• **WHAT IS BEING ASKED**
Repeat the lines below exactly as written, please, from the line with "let e := Z.max m (exponent a" to the line with "let n := if", both lines included, and no others.

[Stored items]

(* ===== verification/Decimals.v ===== *)
(** * Decimals: the arithmetic of Python's [decimal] module

    Every price, quantity, fee and balance of the program is a [decimal.Decimal]. This file
    models the finite part of that type and the operations the code uses, with the rounding
    the active context performs on every operation, and proves the contract the other files
    build on: each operation returns the representable number nearest to the exact result.

    A decimal is a signed integer coefficient and an exponent, as in [Decimal.as_tuple()];
    the sign of a zero is not kept (no modelled code reads it). The context is its
    precision; both contexts of the program round half-even, and their exponent limits
    ([Emin]/[Emax], thousands of digits away) are not modelled. *)

From S2P Require Import Prelude.

Open Scope Z_scope.

Record decimal := Dec { coef : Z; exponent : Z }.
Add Printing Constructor decimal.

#[global] Instance decimal_eq_dec : EqDecision decimal.
Proof. solve_decision. Defined.

(** The number a decimal denotes. *)
Definition val (d : decimal) : Q := inject_Z (coef d) * p10 (exponent d).

(** [getcontext().prec]: 28 by default, 64 inside the simulation and indicator contexts. *)
Class DecimalContext := { prec : Z; prec_pos : 0 < prec }.

Definition default_context : DecimalContext := {| prec := 28; prec_pos := eq_refl |}.
Definition simulation_context : DecimalContext := {| prec := 64; prec_pos := eq_refl |}.

Definition of_Z (n : Z) : decimal := Dec n 0.
Definition d0 : decimal := of_Z 0.
Definition d1 : decimal := of_Z 1.

(** ** Comparisons: exact, never rounded *)

Definition dcompare (a b : decimal) : comparison :=
  let m := Z.min (exponent a) (exponent b) in
  Z.compare (coef a * 10 ^ (exponent a - m)) (coef b * 10 ^ (exponent b - m)).

Definition dltb a b := match dcompare a b with Lt => true | _ => false end.
Definition dleb a b := match dcompare a b with Gt => false | _ => true end.
Definition deqb a b := match dcompare a b with Eq => true | _ => false end.

Declare Scope dec_scope.
Delimit Scope dec_scope with dec.
Infix "<?" := dltb : dec_scope.
Infix "<=?" := dleb : dec_scope.
Infix "=?" := deqb : dec_scope.
Notation "a >? b" := (dltb b a) (only parsing) : dec_scope.
Notation "a >=? b" := (dleb b a) (only parsing) : dec_scope.
Open Scope dec_scope.

(** Python's [max] and [min]: the first of two equal arguments is returned. *)
Definition dmax (a b : decimal) : decimal := if a <? b then b else a.
Definition dmin (a b : decimal) : decimal := if b <? a then b else a.

(** ** Digits and integer rounding *)

Fixpoint digits_aux (fuel : nat) (n : Z) : Z :=
  match fuel with
  | O => 1
  | S f => if (n <? 10)%Z then 1 else 1 + digits_aux f (n / 10)
  end.

(** [len(str(abs(n)))]: one for zero. A number of [k] bits has at most [k] digits. *)
Definition digits (n : Z) : Z := digits_aux (Z.to_nat (Z.log2 (Z.abs n))) (Z.abs n).

Inductive rounding :=
  ROUND_DOWN | ROUND_UP | ROUND_FLOOR | ROUND_HALF_UP | ROUND_HALF_EVEN.

(** [n / d] for [d > 0], rounded to an integer under one of the module's modes. *)
Definition round_div (m : rounding) (n d : Z) : Z :=
  let q := Z.quot n d in
  let r := Z.rem n d in
  if (r =? 0)%Z then q
  else
    let away := q + Z.sgn n in
    match m with
    | ROUND_DOWN => q
    | ROUND_UP => away
    | ROUND_FLOOR => if (n <? 0)%Z then away else q
    | ROUND_HALF_UP => if (d <=? 2 * Z.abs r)%Z then away else q
    | ROUND_HALF_EVEN =>
        match (2 * Z.abs r ?= d) with
        | Lt => q
        | Gt => away
        | Eq => if Z.even q then q else away
        end
    end.

(** Re-express a decimal at exponent [e]: pad with zeros, or round digits away. *)
Definition rescale (m : rounding) (d : decimal) (e : Z) : decimal :=
  if (e <=? exponent d)%Z then Dec (coef d * 10 ^ (exponent d - e)) e
  else Dec (round_div m (coef d) (10 ^ (e - exponent d))) e.

Section Arithmetic.
Context {dc : DecimalContext}.

(** Round to the context precision, half to even; a carry past the precision drops a digit. *)
Definition fix_ (d : decimal) : decimal :=
  let k := digits (coef d) - prec in
  if (k <=? 0)%Z then d
  else
    let c := round_div ROUND_HALF_EVEN (coef d) (10 ^ k) in
    if (prec <? digits c)%Z then Dec (c / 10) (exponent d + k + 1)
    else Dec c (exponent d + k).

Definition add (a b : decimal) : decimal :=
  let m := Z.min (exponent a) (exponent b) in
  if (coef a =? 0)%Z then
    if (coef b =? 0)%Z then fix_ (Dec 0 m)
    else let e := Z.max m (exponent b - prec - 1) in
         fix_ (Dec (coef b * 10 ^ (exponent b - e)) e)
  else if (coef b =? 0)%Z then
    let e := Z.max m (exponent a - prec - 1) in
    fix_ (Dec (coef a * 10 ^ (exponent a - e)) e)
  else
    fix_ (Dec (coef a * 10 ^ (exponent a - m) + coef b * 10 ^ (exponent b - m)) m).

Definition opp_exact (a : decimal) : decimal := Dec (- coef a) (exponent a).
Definition sub (a b : decimal) : decimal := add a (opp_exact b).
Definition neg (a : decimal) : decimal := fix_ (opp_exact a).
Definition abs_ (a : decimal) : decimal := fix_ (Dec (Z.abs (coef a)) (exponent a)).
Definition mul (a b : decimal) : decimal := fix_ (Dec (coef a * coef b) (exponent a + exponent b)).

Fixpoint strip_to (fuel : nat) (c e ideal : Z) : decimal :=
  match fuel with
  | O => Dec c e
  | S f => if (e <? ideal)%Z && (c mod 10 =? 0)%Z then strip_to f (c / 10) (e + 1) ideal
           else Dec c e
  end.

(** Division: the quotient to [prec + 1] digits or more; a nonzero remainder is kept as a
    sticky last digit so the final rounding is correct, an exact quotient is normalized
    towards the ideal exponent. *)
Definition div (a b : decimal) : result decimal :=
  if (coef b =? 0)%Z then
    Raise (if (coef a =? 0)%Z then InvalidOperation else DivisionByZero)
  else if (coef a =? 0)%Z then Ok (fix_ (Dec 0 (exponent a - exponent b)))
  else
    let s := Z.sgn (coef a) * Z.sgn (coef b) in
    let shift := digits (coef b) - digits (coef a) + prec + 1 in
    let e := exponent a - exponent b - shift in
    let n := if (0 <=? shift)%Z then Z.abs (coef a) * 10 ^ shift else Z.abs (coef a) in
    let m := if (0 <=? shift)%Z then Z.abs (coef b) else Z.abs (coef b) * 10 ^ (- shift) in
    let q := n / m in
    let d :=
      if (n mod m =? 0)%Z then
        strip_to (Z.to_nat (exponent a - exponent b - e)) q e (exponent a - exponent b)
      else Dec (if (q mod 5 =? 0)%Z then q + 1 else q) e in
    Ok (fix_ (Dec (s * coef d) (exponent d))).

(** [value.quantize(Decimal(f"1E{e}"), rounding=m)]: refused when it needs too many digits. *)
Definition quantize (m : rounding) (d : decimal) (e : Z) : result decimal :=
  let r := if (coef d =? 0)%Z then Dec 0 e else rescale m d e in
  if (prec <? digits (coef r))%Z then Raise InvalidOperation else Ok r.

(** [sum(values, start=Decimal(0))], oldest first. *)
Definition dsum (l : list decimal) : decimal := fold_left add l d0.

End Arithmetic.

(** [value.to_integral_value(rounding=m)]: no precision limit applies. *)
Definition to_integral_value (m : rounding) (d : decimal) : decimal :=
  if (0 <=? exponent d)%Z then d else rescale m d 0.

Infix "+" := add : dec_scope.
Infix "-" := sub : dec_scope.
Infix "*" := mul : dec_scope.
Notation "- a" := (neg a) : dec_scope.

(** ** Equality of value

    [==] on decimals is numerical: [Decimal("1.0") == Decimal("1")]. *)

#[global] Instance decimal_equiv : Equiv decimal := fun a b => (val a == val b)%Q.

#[global] Instance decimal_equivalence : Equivalence (≡@{decimal}).
Proof.
  split; unfold equiv, decimal_equiv.
  - intros a. reflexivity.
  - intros a b H. by symmetry.
  - intros a b c H1 H2. by rewrite H1.
Qed.

#[global] Instance val_proper : Proper ((≡) ==> Qeq) val.
Proof. intros a b H. exact H. Qed.
(** The directed modes bracket the exact quotient. *)
Lemma round_div_down n d : 0 < d -> 0 <= n -> round_div ROUND_DOWN n d = n / d.
Proof.
  intros Hd Hn. unfold round_div. rewrite Z.quot_div_nonneg by lia.
  by destruct (_ =? _).
Qed.

Lemma round_div_floor n d : 0 < d -> round_div ROUND_FLOOR n d = n / d.
Proof.
  intros Hd. destruct (quot_rem_facts n d Hd) as (Hn & Hr & Hs).
  unfold round_div. set (q := Z.quot n d) in *. set (r := Z.rem n d) in *.
  clearbody q r.
  destruct (Z.eqb_spec r 0) as [Hz|Hz]; [|destruct (Z.ltb_spec n 0)].
  - apply (Z.div_unique n d q 0); lia.
  - apply (Z.div_unique n d _ (r + d)); nia.
  - apply (Z.div_unique n d q r); nia.
Qed.

Lemma round_div_up n d : 0 < d -> 0 <= n -> n <= round_div ROUND_UP n d * d < n + d.
Proof.
  intros Hd Hpos. destruct (quot_rem_facts n d Hd) as (Hn & Hr & Hs).
  unfold round_div. set (q := Z.quot n d) in *. set (r := Z.rem n d) in *.
  clearbody q r.
  destruct (Z.eqb_spec r 0); [lia|]. rewrite Z.sgn_pos by lia. lia.
Qed.

Lemma inject_Z_minus a b : inject_Z (a - b) = (inject_Z a - inject_Z b)%Q.
Proof. unfold Qminus. rewrite <- inject_Z_opp. apply inject_Z_plus. Qed.

Lemma Qabs_inject z : Qabs (inject_Z z) = inject_Z (Z.abs z).
Proof. done. Qed.
(** Plain text of a whole part and [f] fraction digits denotes [m * 10^-f]. *)
Lemma parse_plain_text negative f m : 0 <= m ->
  parse_decimal (plain_text negative (m / 10 ^ Z.of_nat f) f m) =
  Some (Dec ((if negative then -1 else 1) * m) (- Z.of_nat f)).
Proof.
  intros Hm. set (w := m / 10 ^ Z.of_nat f).
  destruct (digits_spec w) as (Hd1 & Hd2 & _).
  assert (Hw : 0 <= w) by (apply Z.div_pos; [lia|apply pow10_pos; lia]).
  set (a := Z.to_nat (digits w)).
  assert (Hnum : number_of (digit_list a w ++ digit_list f m) = m).
  { unfold w. rewrite <- digit_list_app by done. apply number_of_digit_list; [done|].
    rewrite Nat2Z.inj_add, Z.add_comm, Z.pow_add_r by lia.
    pose proof (pow10_pos (Z.of_nat f) ltac:(lia)).
    pose proof (Z.mul_succ_div_gt m (10 ^ Z.of_nat f) ltac:(lia)). fold w in H0.
    assert (Z.succ w <= 10 ^ Z.of_nat a) by (unfold a; rewrite Z2Nat.id by lia; lia).
    assert (10 ^ Z.of_nat f * Z.succ w <= 10 ^ Z.of_nat f * 10 ^ Z.of_nat a)
      by (apply Z.mul_le_mono_nonneg_l; lia). lia. }
  destruct (digit_text_head a w ltac:(unfold a; lia)) as (c & l & Hc & Hminus).
  assert (Hne : digit_list a w ++ digit_list f m <> []).
  { intros [E _]%app_eq_nil. unfold digit_text in Hc. rewrite E in Hc. done. }
  pose proof (partition_digits (digit_list a w)) as Hpart.
  unfold plain_text, parse_decimal. fold a.
  destruct negative; cbn [app]; [|rewrite Hc; cbn [app]; rewrite Hminus];
    change (Ascii.eqb "-" "-") with true; cbv iota; rewrite <- ?Hc;
    rewrite ?app_comm_cons, <- ?Hc.
  all: destruct f as [|f].
  all: try (rewrite app_nil_r; destruct (Hpart [] (digit_list_range _ _)) as [_ Hp];
    unfold digit_text at 1; rewrite Hp; fold (digit_text a w);
    rewrite parse_digit_list; cbn [mbind option_bind parse_digits];
    rewrite bool_decide_eq_false_2 by done; cbn [digit_list] in Hnum; rewrite Hnum; done).
  all: destruct (Hpart (digit_text (S f) m) (digit_list_range _ _)) as [Hp _];
    unfold digit_text at 1; rewrite Hp; fold (digit_text a w);
    rewrite !parse_digit_list; cbn [mbind option_bind];
    rewrite bool_decide_eq_false_2 by done; rewrite Hnum, length_digit_list; done.
Qed.

(** ** Canonical text is the plain text of the normal form *)

Lemma canon_spec d : ∃ c f,
  canon d = Dec c (- Z.of_nat f) ∧ canon d ≡ d ∧ (f = O ∨ c mod 10 <> 0).
Proof.
  unfold canon. destruct (Z.eqb_spec (coef d) 0) as [H0|H0].
  - exists 0, O. split; [done|]. split; [|by left].
    unfold equiv, decimal_equiv. by rewrite (proj2 (val_zero d) H0).
  - destruct (Z.leb_spec 0 (exponent d)) as [He|He].
    + exists (coef d * 10 ^ exponent d), O. split; [done|]. split; [|by left].
      unfold equiv, decimal_equiv. rewrite val_shift by done. by destruct d.
    + set (n := Z.to_nat (- exponent d)).
      pose proof (strip_to_val n (coef d) (exponent d) 0) as Hv.
      pose proof (strip_to_frac n (coef d)) as Hst.
      replace (- Z.of_nat n) with (exponent d) in Hst by (unfold n; lia).
      pose proof (strip_frac_spec n (coef d)) as Hs. rewrite Hst in *.
      destruct (strip_frac n (coef d)) as [c f]; cbn [fst snd] in *. exists c, f.
      split; [done|]. split; [|apply Hs]. unfold equiv, decimal_equiv. rewrite Hv. by destruct d.
Qed.

(** The canonical form has the value of the decimal. *)
Lemma canon_equiv d : canon d ≡ d.
Proof. destruct (canon_spec d) as (c & f & _ & H & _). exact H. Qed.

Lemma val_canon d : (val (canon d) == val d)%Q.
Proof. apply canon_equiv. Qed.

Lemma canon_unique a b : a ≡ b -> canon a = canon b.
Proof.
  intros Hab. destruct (canon_spec a) as (c & f & Ea & Ha & Hf), (canon_spec b) as (c' & f' & Eb & Hb & Hf').
  assert (Hv : Dec c (- Z.of_nat f) ≡ Dec c' (- Z.of_nat f')) by (by rewrite <- Ea, <- Eb, Ha, Hb).
  rewrite Ea, Eb. clear Ea Eb Ha Hb Hab a b.
  assert (key : ∀ c c' f f', (f < f')%nat -> c' mod 10 <> 0 ∨ f' = O ->
    Dec c (- Z.of_nat f) ≡ Dec c' (- Z.of_nat f') -> False).
  { clear. intros c c' f f' Hlt [Hm| ->] Hv; [|lia]. apply Hm. unfold equiv, decimal_equiv in Hv.
    replace (- Z.of_nat f) with (- Z.of_nat f' + Z.of_nat (f' - f)) in Hv by lia.
    rewrite <- val_shift, !val_Dec in Hv by lia.
    apply Qmult_inj_r in Hv; [|apply p10_nonzero]. rewrite inject_Z_injective in Hv. subst c'.
    replace (Z.of_nat (f' - f)) with (Z.succ (Z.of_nat (f' - f) - 1)) by lia.
    rewrite Z.pow_succ_r by lia. rewrite (Z.mul_comm 10), Z.mul_assoc. apply Z_mod_mult. }
  destruct (Nat.lt_trichotomy f f') as [H|[->|H]].
  - exfalso. apply (key c c' f f'); tauto.
  - f_equal. unfold equiv, decimal_equiv in Hv. rewrite !val_Dec in Hv.
    apply Qmult_inj_r in Hv; [|apply p10_nonzero]. by rewrite inject_Z_injective in Hv.
  - exfalso. apply (key c' c f' f); [done|tauto|by symmetry].
Qed.

Definition canon_text (d : decimal) : list ascii :=
  let f := Z.to_nat (- exponent d) in
  plain_text (coef d <? 0)%Z (Z.abs (coef d) / 10 ^ (- exponent d)) f (Z.abs (coef d)).

Lemma canonical_integral d : 0 <= exponent d -> canonical_decimal d = canon_text (canon d).
Proof.
  intros He. unfold canonical_decimal, format_f, canon, canon_text.
  destruct (Z.leb_spec 0 (exponent d)) as [_|]; [|lia].
  set (m := Z.abs (coef d) * 10 ^ exponent d).
  assert (Hp : partition_dot ((if (coef d <? 0)%Z then ["-"%char] else []) ++
      digit_text (Z.to_nat (digits m)) m) =
    ((if (coef d <? 0)%Z then ["-"%char] else []) ++ digit_text (Z.to_nat (digits m)) m, false, [])).
  { pose proof (proj2 (partition_digits (digit_list (Z.to_nat (digits m)) m) [] (digit_list_range _ _))) as Hp.
    destruct (coef d <? 0)%Z; cbn [app partition_dot]; unfold digit_text; by rewrite Hp. }
  rewrite Hp. cbv iota. rewrite app_nil_r.
  pose proof (parse_plain_text (coef d <? 0)%Z 0 m ltac:(lia)) as Hparse.
  unfold plain_text in Hparse. change (10 ^ Z.of_nat 0) with 1 in Hparse.
  rewrite Z.div_1_r, app_nil_r in Hparse. rewrite Hparse; cbn [coef exponent].
  pose proof (pow10_pos _ He).
  destruct (Z.eqb_spec (coef d) 0) as [H0|H0].
  + assert (m = 0) as -> by (unfold m; rewrite H0; done). rewrite Z.mul_0_r. done.
  + assert (m <> 0) by (unfold m; nia).
    destruct (Z.eqb_spec ((if (coef d <? 0)%Z then -1 else 1) * m) 0);
      [destruct (coef d <? 0)%Z; lia|]. cbn [coef exponent].
    change (10 ^ (- 0)) with 1. change (Z.to_nat (- 0)) with O. rewrite Z.div_1_r.
    rewrite Z.abs_mul, (Z.abs_eq (10 ^ _)) by lia. fold m. unfold plain_text. rewrite app_nil_r.
    assert ((coef d * 10 ^ exponent d <? 0)%Z = (coef d <? 0)%Z) as ->; [|done].
    apply eq_true_iff_eq. rewrite !Z.ltb_lt. nia.
Qed.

• **ANSWER AREA**
    let e := Z.max m (exponent a - prec - 1) in
    fix_ (Dec (coef a * 10 ^ (exponent a - e)) e)
  else
    fix_ (Dec (coef a * 10 ^ (exponent a - m) + coef b * 10 ^ (exponent b - m)) m).

Definition opp_exact (a : decimal) : decimal := Dec (- coef a) (exponent a).
Definition sub (a b : decimal) : decimal := add a (opp_exact b).
Definition neg (a : decimal) : decimal := fix_ (opp_exact a).
Definition abs_ (a : decimal) : decimal := fix_ (Dec (Z.abs (coef a)) (exponent a)).
Definition mul (a b : decimal) : decimal := fix_ (Dec (coef a * coef b) (exponent a + exponent b)).

Fixpoint strip_to (fuel : nat) (c e ideal : Z) : decimal :=
  match fuel with
  | O => Dec c e
  | S f => if (e <? ideal)%Z && (c mod 10 =? 0)%Z then strip_to f (c / 10) (e + 1) ideal
           else Dec c e
  end.

(** Division: the quotient to [prec + 1] digits or more; a nonzero remainder is kept as a
    sticky last digit so the final rounding is correct, an exact quotient is normalized
    towards the ideal exponent. *)
Definition div (a b : decimal) : result decimal :=
  if (coef b =? 0)%Z then
    Raise (if (coef a =? 0)%Z then InvalidOperation else DivisionByZero)
  else if (coef a =? 0)%Z then Ok (fix_ (Dec 0 (exponent a - exponent b)))
  else
    let s := Z.sgn (coef a) * Z.sgn (coef b) in
    let shift := digits (coef b) - digits (coef a) + prec + 1 in
    let e := exponent a - exponent b - shift in
    let n := if (0 <=? shift)%Z then Z.abs (coef a) * 10 ^ shift else Z.abs (coef a) in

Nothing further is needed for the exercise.